随着人口老龄化，衰老引发的肾脏损伤严重威胁人类健康。肾小管作为重要组成，其损伤机制尚不完全清楚。我们近期研究发现，m6A去甲基化酶ALKBH5在肾近端小管上皮细胞（HK2）衰老模型和衰老小鼠肾脏中的mRNA及蛋白表达均下调，且HK2细胞过表达ALKBH5后，显著缓解细胞老化并增加抗衰老蛋白Sirt1表达，暗示其可能去甲基化Sirt1的新生转录本增加其表达，激活抗氧化信号通路抑制HK2衰老。在此基础上，本课题：（1）利用体内外衰老模型，检测增减ALKBH5基因表达后衰老相关指标变化；（2）结合MeRIP-seq测序，通过双荧光素酶表达系统验证NRF2是否为ALKBH5的靶点及其他靶基因；（3）在衰老细胞模型中，敲除靶基因后观察ALKBH5生物学功能变化。本项目旨在阐明ALKBH5保护肾脏衰老导致的肾小管损伤的生物学机制，为防治衰老相关肾损伤提供新的靶点。
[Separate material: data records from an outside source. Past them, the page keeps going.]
(* ===== verification/Transaction.v ===== *)
(** * Transactions and their block overlay ([lionfs/src/transaction/transaction.rs])

    A transaction collects dirty blocks; a context reads through its own dirty
    blocks, then through the frozen groups still in flight (newest first), then
    from the disk. The device itself is a parameter: [d_read] is
    [Disk::read_block] ([None] is an I/O error); the in-memory mirrors of the
    disk ([frozen_roots], [live_barrier]) are data. *)
From S2P Require Import Prelude.
From Stdlib Require Import NArith ZArith Lia Strings.Byte.
From stdpp Require Import base numbers gmap option list.
#[local] Open Scope nat_scope.

Definition BLOCK_SIZE : nat := 4096.

Record Transaction := mkTx {
  tx_id : N;
  dirty_blocks : gmap N (list byte);
  timestamp : N;
  root_cells : gmap N N;
  alloc_delta : Z
}.

Definition tx_new (id ts : N) : Transaction := mkTx id ∅ ts ∅ 0.

Definition add_block (block_num : N) (data : list byte) (tx : Transaction) : Transaction :=
  mkTx (tx_id tx) (<[block_num := data]> (dirty_blocks tx)) (timestamp tx) (root_cells tx) (alloc_delta tx).

(** The disk as its callers see it: contents and the in-memory mirrors. *)
Record Disk := mkDisk {
  d_read : N → option (list byte);
  live_barrier : N;
  frozen_roots : N * N * N
}.

Definition frozen_root_slot (node_type : N) : option nat :=
  if N.eqb node_type 1 then Some 0
  else if N.eqb node_type 2 then Some 1
  else if N.eqb node_type 5 then Some 2
  else None.

Definition slot_get (r : N * N * N) (slot : nat) : N :=
  match slot with 0 => r.1.1 | 1 => r.1.2 | _ => r.2 end.
Definition slot_set (r : N * N * N) (slot : nat) (x : N) : N * N * N :=
  match slot with 0 => (x, r.1.2, r.2) | 1 => (r.1.1, x, r.2) | _ => (r.1.1, r.1.2, x) end.

Definition frozen_root (d : Disk) (node_type : N) : option N :=
  match frozen_root_slot node_type with
  | None => None
  | Some slot => let r := slot_get (frozen_roots d) slot in if N.eqb r 0 then None else Some r
  end.

Definition set_frozen_root (node_type root : N) (d : Disk) : Disk :=
  match frozen_root_slot node_type with
  | None => d
  | Some slot => mkDisk (d_read d) (live_barrier d) (slot_set (frozen_roots d) slot root)
  end.

Record TxContext := mkCtx {
  disk : Disk;
  tx : Transaction;
  pending : list Transaction;
  alloc_cursor : option N;
  meta_high_water : N;
  cow_barrier : N
}.

Definition ctx_new (d : Disk) (t : Transaction) : TxContext := mkCtx d t [] None 0 0.

Definition with_pending (p : list Transaction) (ctx : TxContext) : TxContext :=
  mkCtx (disk ctx) (tx ctx) p (alloc_cursor ctx) (meta_high_water ctx) (cow_barrier ctx).
Definition with_cow_barrier (b : N) (ctx : TxContext) : TxContext :=
  mkCtx (disk ctx) (tx ctx) (pending ctx) (alloc_cursor ctx) (meta_high_water ctx) b.
Definition effective_cow_barrier (ctx : TxContext) : N := N.max (cow_barrier ctx) (live_barrier (disk ctx)).

Definition effective_root (ctx : TxContext) (node_type default_root : N) : N :=
  match root_cells (tx ctx) !! node_type with
  | Some r => r
  | None => match frozen_root (disk ctx) node_type with Some r => r | None => default_root end
  end.

Definition set_root_cell (node_type root : N) (ctx : TxContext) : TxContext :=
  let t := tx ctx in
  mkCtx (set_frozen_root node_type root (disk ctx))
    (mkTx (tx_id t) (dirty_blocks t) (timestamp t) (<[node_type := root]> (root_cells t)) (alloc_delta t))
    (pending ctx) (alloc_cursor ctx) (meta_high_water ctx) (cow_barrier ctx).

(** The first overlay of [ps] that holds the block. *)
Fixpoint find_pending (block : N) (ps : list Transaction) : option (list byte) :=
  match ps with
  | [] => None
  | p :: ps => match dirty_blocks p !! block with Some data => Some data | None => find_pending block ps end
  end.

Definition read_block (ctx : TxContext) (block : N) : option (list byte) :=
  match dirty_blocks (tx ctx) !! block with
  | Some data => Some data
  | None => match find_pending block (rev (pending ctx)) with
            | Some data => Some data
            | None => d_read (disk ctx) block
            end
  end.

Definition set_tx (t : Transaction) (ctx : TxContext) : TxContext :=
  mkCtx (disk ctx) t (pending ctx) (alloc_cursor ctx) (meta_high_water ctx) (cow_barrier ctx).

Definition write_block (block : N) (buf : list byte) (ctx : TxContext) : TxContext :=
  set_tx (add_block block buf (tx ctx)) ctx.

Definition set_cursor (c : option N) (ctx : TxContext) : TxContext :=
  mkCtx (disk ctx) (tx ctx) (pending ctx) c (meta_high_water ctx) (cow_barrier ctx).
Definition set_high_water (h : N) (ctx : TxContext) : TxContext :=
  mkCtx (disk ctx) (tx ctx) (pending ctx) (alloc_cursor ctx) h (cow_barrier ctx).
Definition add_delta (d : Z) (ctx : TxContext) : TxContext :=
  let t := tx ctx in
  set_tx (mkTx (tx_id t) (dirty_blocks t) (timestamp t) (root_cells t) (alloc_delta t + d)%Z) ctx.

(** ** Reads see the latest write *)

Lemma read_write_eq ctx block buf : read_block (write_block block buf ctx) block = Some buf.
Proof. unfold read_block. cbn. by rewrite lookup_insert_eq. Qed.

Lemma read_write_ne ctx block block' buf :
  block ≠ block' → read_block (write_block block buf ctx) block' = read_block ctx block'.
Proof. intros Hne. unfold read_block. cbn. by rewrite lookup_insert_ne. Qed.

Lemma read_cursor c ctx block : read_block (set_cursor c ctx) block = read_block ctx block.
Proof. done. Qed.
Lemma read_high_water h ctx block : read_block (set_high_water h ctx) block = read_block ctx block.
Proof. done. Qed.
Lemma read_delta d ctx block : read_block (add_delta d ctx) block = read_block ctx block.
Proof. done. Qed.

Create Rewrite HintDb tx.
#[export] Hint Rewrite read_write_eq read_cursor read_high_water read_delta : tx.

Lemma find_pending_app block ps ps' :
  find_pending block (ps ++ ps') =
    match find_pending block ps with Some d => Some d | None => find_pending block ps' end.
Proof. induction ps as [|p ps IH]; cbn; [done|]. by destruct (_ !! _). Qed.

(** The block a reader sees after the groups [older ++ [newest]] are frozen on
    top of the disk, with the newest freeze applied to it or still pending. *)
Definition apply_tx (t : Transaction) (d : Disk) : Disk :=
  mkDisk (λ b, match dirty_blocks t !! b with Some data => Some data | None => d_read d b end)
    (live_barrier d) (frozen_roots d).

Lemma find_pending_apply b ps (r : option (list byte)) :
  match find_pending b (rev ps) with Some d => Some d | None => r end =
  foldl (λ acc p, match dirty_blocks p !! b with Some d => Some d | None => acc end) r ps.
Proof.
  revert r. induction ps as [|p ps IH]; intros r; [done|]. cbn [rev foldl].
  rewrite find_pending_app, <- IH. cbn. destruct (find_pending b (rev ps)); [done|]. by destruct (_ !! _).
Qed.

Lemma d_read_apply b ps d :
  d_read (foldl (λ d p, apply_tx p d) d ps) b =
  foldl (λ acc p, match dirty_blocks p !! b with Some data => Some data | None => acc end) (d_read d b) ps.
Proof. revert d. induction ps as [|p ps IH]; intros d; [done|]. cbn [foldl]. by rewrite IH. Qed.

(** Overlays linearize the pipeline. Reading through a context whose oldest
    pending groups [older] have already been applied to the disk (in order, but
    not yet retired) gives the same block as reading with them applied and
    retired: a reader never sees a state between two groups. *)
Theorem pending_reads_linearize (ctx : TxContext) (older newer : list Transaction) (block : N) :
  read_block (with_pending (older ++ newer) ctx) block =
  read_block (with_pending newer
    (mkCtx (foldl (λ d p, apply_tx p d) (disk ctx) older) (tx ctx) [] (alloc_cursor ctx)
       (meta_high_water ctx) (cow_barrier ctx))) block.
Proof.
  unfold read_block. cbn. destruct (dirty_blocks (tx ctx) !! block); [done|].
  by rewrite !find_pending_apply, d_read_apply, foldl_app.
Qed.

Definition with_disk (d : Disk) (ctx : TxContext) : TxContext :=
  mkCtx d (tx ctx) (pending ctx) (alloc_cursor ctx) (meta_high_water ctx) (cow_barrier ctx).

Lemma find_pending_none block ps :
  find_pending block ps = None → Forall (λ p, dirty_blocks p !! block = None) ps.
Proof.
  induction ps as [|p ps IH]; cbn; [done|]. intros Hf. destruct (dirty_blocks p !! block) eqn:E; [done|].
  constructor; auto.
Qed.

(** a group being applied is never visible half-way. If the disk changes
    only at blocks some pending group holds (with any contents there: the
    apply loop may be anywhere, or torn), every read is unaffected. *)
Theorem pending_hides_apply (ctx : TxContext) (d' : Disk) (block : N) :
  (∀ b, Forall (λ p, dirty_blocks p !! b = None) (pending ctx) → d_read d' b = d_read (disk ctx) b) →
  read_block (with_disk d' ctx) block = read_block ctx block.
Proof.
  intros Hd. unfold read_block. cbn. destruct (dirty_blocks (tx ctx) !! block); [done|].
  destruct (find_pending block (rev (pending ctx))) eqn:E; [done|].
  apply Hd. apply find_pending_none, Forall_rev in E. by rewrite rev_involutive in E.
Qed.

Lemma pending_hides_apply_witness :
  let t := add_block 7 [x61] (tx_new 1 0) in
  let d := mkDisk (λ _, Some [x00]) 0 (0, 0, 0)%N in
  let torn := mkDisk (λ b, if N.eqb b 7 then None else Some [x00]) 0 (0, 0, 0)%N in
  let ctx := with_pending [t] (ctx_new d (tx_new 2 0)) in
  read_block (with_disk torn ctx) 7 = read_block ctx 7.
Proof.
  cbv zeta. apply (pending_hides_apply (with_pending [add_block 7 [x61] (tx_new 1 0)]
    (ctx_new (mkDisk (λ _, Some [x00]) 0 (0, 0, 0)%N) (tx_new 2 0)))).
  intros b Hb. cbn. destruct (N.eqb_spec b 7) as [->|]; [|done].
  exfalso. apply Forall_inv in Hb. discriminate Hb.
Defined.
With the aging of population and the improvement of living standards, renal injury caused by aging has been a serious threat to human health. As one of the important components, the damages mechanism of renal tubules has not been fully clarified. Our recently study show that the expression of ALKBH5, a N6-Methyladenosine mRNA erasers is decreased in renal epithelial cells of renal proximal tubules (HK2) in both the aging model and the aging mice. Moreover, ALKBH5 overexpression in HK2 cells significantly alleviated cell senscence and increased the expression of anti-aging protein Sirt1. We explore the possibility that it can demethylations the nascent transcript of Sirt1 and inhibits the senescence of HK2 cells by activating the antioxidant response element signaling pathway. In this application, the applicant proposes: (1) To study the age-related changes by regulating the expression of ALKBH5 gene using a model of cell cultures and in vivo;(2)To detect whether ALKBH5 could drive Sirt1 expression using double luciferase reporter system combined with RNA sequencing (MeRIP-seq); (3) To investigate the biological function of ALKBH5 after knockout of target genes in the aging cell model. The aim of this project was to elucidation the biological function of ALKBH5 to protect the tubule damage caused by renal aging which providing a new target for the prevention and treatment of aging-related renal tubular injury.